+++ RECORDS FOR THE EXERCISE +++

(** ** Vocabulary of the specification *)

(** The two errors the module throws itself. *)
Definition no_patch : error := JsError "No patch found".
Definition need_trees : error := JsError "Need 2 tree-ish to be set!".

(** "The second-to-last ledger tree", read off the ledger from its end. *)
Definition second_to_last (ts : list string) : option string :=
  match rev ts with
  | _ :: t :: _ => Some t
  | _ => None
  end.

(** The ways the git part of patch capture can be rejected: by
    [write-tree], or by the diff against the tree it printed.  [evs] are the
    calls made up to the rejection, [w'] the world it leaves. *)
Inductive capture_rejected {W} (env : Env W) (o : option Options) (w : W)
  : CommandError -> W -> list event -> Prop :=
| rejected_by_write_tree e w1 :
    git_at env ["write-tree"] o w = (inr e, w1) ->
    capture_rejected env o w e w1 [git_event env ["write-tree"] o]
| rejected_by_diff r w1 e w2 :
    git_at env ["write-tree"] o w = (inl r, w1) ->
    truthy_str (stdout r) = true ->
    git_at env (patch_diff_args (stdout r)) o w1 = (inr e, w2) ->
    capture_rejected env o w e w2
      [git_event env ["write-tree"] o;
       git_event env (patch_diff_args (stdout r)) o].

(** The ways the diff of patch capture reports no difference: there is no
    tree to compare with, or the diff exits with status zero. *)
Inductive capture_clean {W} (env : Env W) (o : option Options) (w : W)
  : W -> list event -> Prop :=
| clean_no_tree r w1 :
    git_at env ["write-tree"] o w = (inl r, w1) ->
    truthy_str (stdout r) = false ->
    capture_clean env o w w1 [git_event env ["write-tree"] o]
| clean_no_difference r w1 r2 w2 :
    git_at env ["write-tree"] o w = (inl r, w1) ->
    truthy_str (stdout r) = true ->
    git_at env (patch_diff_args (stdout r)) o w1 = (inl r2, w2) ->
    capture_clean env o w w2
      [git_event env ["write-tree"] o;
       git_event env (patch_diff_args (stdout r)) o].

(** What conflict recovery adds to the trace: the message, then the three
    commands of [gitPopWithConflicts]. *)
Definition recovery_events {W} (env : Env W) (o : option Options) : list event :=
  [EvConsole conflict_msg;
   git_event env ["stash"] o;
   git_event env ["stash"; "pop"; "stash@{1}"] o;
   git_event env ["read-tree"; "-m"; "-i"; "stash"] o].

(** The three commands of [gitPopWithConflicts] all succeed, from world
    [w] to world [w']. *)
Definition recovery_done {W} (env : Env W) (o : option Options) (w w' : W) : Prop :=
  exists r3 w3 r4 w4 r5,
    git_at env ["stash"] o w = (inl r3, w3)
    /\ git_at env ["stash"; "pop"; "stash@{1}"] o w3 = (inl r4, w4)
    /\ git_at env ["read-tree"; "-m"; "-i"; "stash"] o w4 = (inl r5, w').

(** One of the three commands of [gitPopWithConflicts] is rejected, with
    [e], when recovery starts in world [w]. *)
Definition recovery_failed {W} (env : Env W) (o : option Options) (w : W)
    (e : CommandError) : Prop :=
  (exists w3, git_at env ["stash"] o w = (inr e, w3))
  \/ (exists r3 w3 w4,
        git_at env ["stash"] o w = (inl r3, w3)
        /\ git_at env ["stash"; "pop"; "stash@{1}"] o w3 = (inr e, w4))
  \/ (exists r3 w3 r4 w4 w5,
        git_at env ["stash"] o w = (inl r3, w3)
        /\ git_at env ["stash"; "pop"; "stash@{1}"] o w3 = (inl r4, w4)
        /\ git_at env ["read-tree"; "-m"; "-i"; "stash"] o w4 = (inr e, w5)).

(** The ways the [try]/[catch] of [gitApplyPatch] completes: the patch
    applies, or recovery runs to its end after [apply] -- or already
    [checkout] -- was rejected. *)
Inductive restored {W} (env : Env W) (o : option Options) (p : string) (w : W)
  : W -> list event -> Prop :=
| applied_cleanly r1 w1 r2 w2 :
    git_at env ["checkout"; "--"; "."] o w = (inl r1, w1) ->
    git_at env ["apply"; "--whitespace=nowarn"; p] o w1 = (inl r2, w2) ->
    restored env o p w w2
      [git_event env ["checkout"; "--"; "."] o;
       git_event env ["apply"; "--whitespace=nowarn"; p] o]
| recovered_from_apply r1 w1 e w2 w' :
    git_at env ["checkout"; "--"; "."] o w = (inl r1, w1) ->
    git_at env ["apply"; "--whitespace=nowarn"; p] o w1 = (inr e, w2) ->
    recovery_done env o w2 w' ->
    restored env o p w w'
      ([git_event env ["checkout"; "--"; "."] o;
        git_event env ["apply"; "--whitespace=nowarn"; p] o]
         ++ recovery_events env o)
| recovered_from_checkout e w1 w' :
    git_at env ["checkout"; "--"; "."] o w = (inr e, w1) ->
    recovery_done env o w1 w' ->
    restored env o p w w'
      (git_event env ["checkout"; "--"; "."] o :: recovery_events env o).
Definition register (users : table user_row) (session : option Z)
    (username password confirmation : option string) (salt : string)
    : response * table user_row * option Z :=
  match or_none username, or_none password, or_none confirmation with
  | Some username, Some password, Some confirmation =>
      if negb (String.eqb password confirmation) then
        (render_template "register.html" (Some "Passwords must match"), users, session)
      else
        match sql_select (fun r => String.eqb (u_username r) username) users with
        | _ :: _ =>
            (render_template "register.html" (Some "Username already taken"),
             users, session)
        | [] =>
            let hash_pw := generate_password_hash salt password in
            let users := sql_insert u_id (fun id => User id username hash_pw) users in
            let new_id := seq users in
            (redirect "/preferences", users, Some new_id)
        end
  | _, _, _ =>
      (render_template "register.html"
         (Some "Must provide username, password, and confirmation"),
       users, session)
  end.

(** [login] begins with [session.clear()]: whatever it answers, the only
    user the session can hold afterwards is the one it writes. *)
Definition login (users : table user_row) (username password : option string)
    : response * option Z :=
  match or_none username, or_none password with
  | Some username, Some password =>
      match sql_select (fun r => String.eqb (u_username r) username) users with
      | [row] =>
          if check_password_hash (u_hash row) password
          then (redirect "/dashboard", Some (u_id row))
          else (render_template "login.html" (Some "Invalid Username or Password"), None)
      | _ => (render_template "login.html" (Some "Invalid Username or Password"), None)
      end
  | _, _ =>
      (render_template "login.html" (Some "Must provide username and password"), None)
  end.

End Accounts.

(** User names and ids are distinct, no name is empty. *)
Definition users_consistent (users : table user_row) : Prop :=
  NoDup (map u_username (rows users)) /\ NoDup (map u_id (rows users))
  /\ Forall (fun r => u_username r <> EmptyString) (rows users).

(** The like rows of a user for an entry; an entry's counter moved. *)
Definition like_of (user feedback_id : Z) (r : feedback_likes_row) : bool :=
  (fl_user_id r =? user)%Z && (fl_feedback_id r =? feedback_id)%Z.

Definition add_likes (feedback_id delta : Z) (f : feedback_row) : feedback_row :=
  if (fb_id f =? feedback_id)%Z
  then Feedback (fb_id f) (fb_user_id f) (fb_text f) (fb_likes f + delta)
  else f.

(** ** More vocabulary *)

(** A value without a comma, without a semicolon. *)
Definition comma_free (s : string) : Prop := Text.str_in "," s = false.
Definition semicolon_free (s : string) : Prop := Text.str_in ";" s = false.

(** The text fields of a row in lower case. *)
Definition lower_item {A} (item : menu_item A) : menu_item A :=
  MenuItem (mi_id item) (option_map Text.lower (mi_name item)) (mi_category item)
    (mi_calories item) (mi_protein item) (mi_carbs item) (mi_fat item)
    (option_map Text.lower (mi_tags item)).

Definition lower_prefs (prefs : user_preferences) : user_preferences :=
  {| dietary_restrictions := option_map Text.lower (dietary_restrictions prefs);
     wellness_goal := option_map Text.lower (wellness_goal prefs);
     fav_cuisines := option_map Text.lower (fav_cuisines prefs);
     disliked_items := option_map Text.lower (disliked_items prefs) |}.

(** The four nutrition values of a row are not negative. *)
Definition nonneg_fields (r : menu_item Q) : Prop :=
  (0 <= default 0 (mi_calories r))%Q /\ (0 <= default 0 (mi_protein r))%Q
  /\ (0 <= default 0 (mi_carbs r))%Q /\ (0 <= default 0 (mi_fat r))%Q.

(** A row with another name. *)
Definition with_name {A} (name : option string) (item : menu_item A) : menu_item A :=
  MenuItem (mi_id item) name (mi_category item) (mi_calories item)
    (mi_protein item) (mi_carbs item) (mi_fat item) (mi_tags item).

(** What the dietary rules take from the score of an item without tags. *)
Definition untagged_penalty (dietary : list string) : Q :=
  ((if decide ("vegetarian" ∈ dietary) then - (100) else 0)
   + (if decide ("vegan" ∈ dietary) then - (100) else 0)
   + (if decide ("gluten-free" ∈ dietary) then - (50) else 0))%Q.

(** * Properties *)

(** ** Text *)

Section TextFacts.
Import Text.

Lemma lower_char_idem c : lower_char (lower_char c) = lower_char c.
Proof. destruct c as [[] [] [] [] [] [] [] []]; reflexivity. Qed.

Lemma is_space_lower_char c : is_space (lower_char c) = is_space c.
Proof. destruct c as [[] [] [] [] [] [] [] []]; reflexivity. Qed.

Lemma lower_char_separator c :
  lower_char (if Ascii.eqb c semicolon then comma else c)
  = if Ascii.eqb (lower_char c) semicolon then comma else lower_char c.
Proof. destruct c as [[] [] [] [] [] [] [] []]; reflexivity. Qed.

Lemma lower_char_comma c :
  Ascii.eqb (lower_char c) comma = Ascii.eqb c comma.
Proof. destruct c as [[] [] [] [] [] [] [] []]; reflexivity. Qed.

Lemma lower_idem s : lower (lower s) = lower s.
Proof. induction s as [|c r IH]; simpl; [done|]. by rewrite lower_char_idem, IH. Qed.

Lemma lower_lstrip s : lstrip (lower s) = lower (lstrip s).
Proof.
  induction s as [|c r IH]; simpl; [done|].
  rewrite is_space_lower_char. by destruct (is_space c).
Qed.

Lemma lower_rstrip s : rstrip (lower s) = lower (rstrip s).
Proof.
  induction s as [|c r IH]; simpl; [done|].
  rewrite IH, is_space_lower_char.
  destruct (rstrip r); simpl; [by destruct (is_space c)|done].
Qed.

Lemma lower_strip s : strip (lower s) = lower (strip s).
Proof. unfold strip. by rewrite lower_lstrip, lower_rstrip. Qed.

Lemma lower_replace s :
  lower (replace semicolon comma s) = replace semicolon comma (lower s).
Proof.
  induction s as [|c r IH]; simpl; [done|].
  by rewrite lower_char_separator, IH.
Qed.

Lemma replace_idem s :
  replace semicolon comma (replace semicolon comma s) = replace semicolon comma s.
Proof.
  induction s as [|c r IH]; simpl; [done|].
  rewrite IH. f_equal.
  destruct (Ascii.eqb c semicolon) eqn:E; [done|by rewrite E].
Qed.

Lemma lstrip_starts_clean s : starts_clean (lstrip s) = true.
Proof.
  induction s as [|c r IH]; simpl; [done|].
  destruct (is_space c) eqn:E; [done|]. simpl. by rewrite E.
Qed.

Lemma lstrip_clean s : starts_clean s = true -> lstrip s = s.
Proof. destruct s as [|c r]; simpl; [done|]. by destruct (is_space c). Qed.

Lemma rstrip_starts_clean s : starts_clean s = true -> starts_clean (rstrip s) = true.
Proof.
  destruct s as [|c r]; simpl; [done|]. intros E.
  destruct (rstrip r); simpl; [|done].
  destruct (is_space c) eqn:Ec; simpl in *; [done|by rewrite Ec].
Qed.

Lemma rstrip_idem s : rstrip (rstrip s) = rstrip s.
Proof.
  induction s as [|c r IH]; simpl; [done|].
  destruct (rstrip r) as [|a r'] eqn:E.
  - destruct (is_space c) eqn:Ec; simpl; [done|]. by rewrite Ec.
  - change (rstrip (String c (String a r')) = String c (String a r')).
    cbn [rstrip]. cbn [rstrip] in IH.
    by destruct (rstrip r') eqn:E'; destruct (is_space a); simplify_eq.
Qed.

Lemma strip_idem s : strip (strip s) = strip s.
Proof.
  unfold strip.
  rewrite (lstrip_clean (rstrip (lstrip s))).
  - apply rstrip_idem.
  - apply rstrip_starts_clean, lstrip_starts_clean.
Qed.

Lemma str_forall_lstrip P s : str_forall P s = true -> str_forall P (lstrip s) = true.
Proof.
  induction s as [|c r IH]; simpl; [done|].
  intros [? ?]%andb_true_iff. destruct (is_space c); simpl; [auto|].
  apply andb_true_iff. auto.
Qed.

Lemma str_forall_rstrip P s : str_forall P s = true -> str_forall P (rstrip s) = true.
Proof.
  induction s as [|c r IH]; simpl; [done|].
  intros [Hc Hr]%andb_true_iff. specialize (IH Hr).
  destruct (rstrip r); simpl in *.
  - destruct (is_space c); simpl; [done|]. by rewrite Hc.
  - by rewrite Hc.
Qed.

Lemma str_forall_strip P s : str_forall P s = true -> str_forall P (strip s) = true.
Proof. intros. by apply str_forall_rstrip, str_forall_lstrip. Qed.

Lemma str_forall_lower P s :
  (forall c, P c = true -> P (lower_char c) = true) ->
  str_forall P s = true -> str_forall P (lower s) = true.
Proof.
  intros HP. induction s as [|c r IH]; simpl; [done|].
  intros [? ?]%andb_true_iff. apply andb_true_iff. auto.
Qed.

Lemma split_not_nil sep s : split sep s <> [].
Proof.
  destruct s as [|c r]; simpl; [done|].
  destruct (Ascii.eqb c sep); [done|]. by destruct (split sep r).
Qed.

Lemma split_length s : length (split comma s) = S (count_commas s).
Proof.
  induction s as [|c r IH]; simpl; [done|].
  destruct (Ascii.eqb c comma); simpl; [by rewrite IH|].
  destruct (split comma r); simpl in *; lia.
Qed.

(** No piece of a split contains the separator. *)
Lemma split_pieces sep s :
  Forall (fun p => str_forall (fun c => negb (Ascii.eqb c sep)) p = true) (split sep s).
Proof.
  induction s as [|c r IH]; simpl; [by constructor|].
  destruct (Ascii.eqb c sep) eqn:E; [by constructor|].
  destruct (split sep r) as [|w ws]; [repeat constructor; simpl; by rewrite E|].
  inversion IH; subst. constructor; [|done]. simpl. by rewrite E.
Qed.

+++

*WORK ORDER*
In the listing above, find the line containing "Lemma split_length s", then reproduce it and each line after it through the end, exactly and with nothing added.

*OUTPUT BELOW*
Lemma split_length s : length (split comma s) = S (count_commas s).
Proof.
  induction s as [|c r IH]; simpl; [done|].
  destruct (Ascii.eqb c comma); simpl; [by rewrite IH|].
  destruct (split comma r); simpl in *; lia.
Qed.

(** No piece of a split contains the separator. *)
Lemma split_pieces sep s :
  Forall (fun p => str_forall (fun c => negb (Ascii.eqb c sep)) p = true) (split sep s).
Proof.
  induction s as [|c r IH]; simpl; [by constructor|].
  destruct (Ascii.eqb c sep) eqn:E; [by constructor|].
  destruct (split sep r) as [|w ws]; [repeat constructor; simpl; by rewrite E|].
  inversion IH; subst. constructor; [|done]. simpl. by rewrite E.
Qed.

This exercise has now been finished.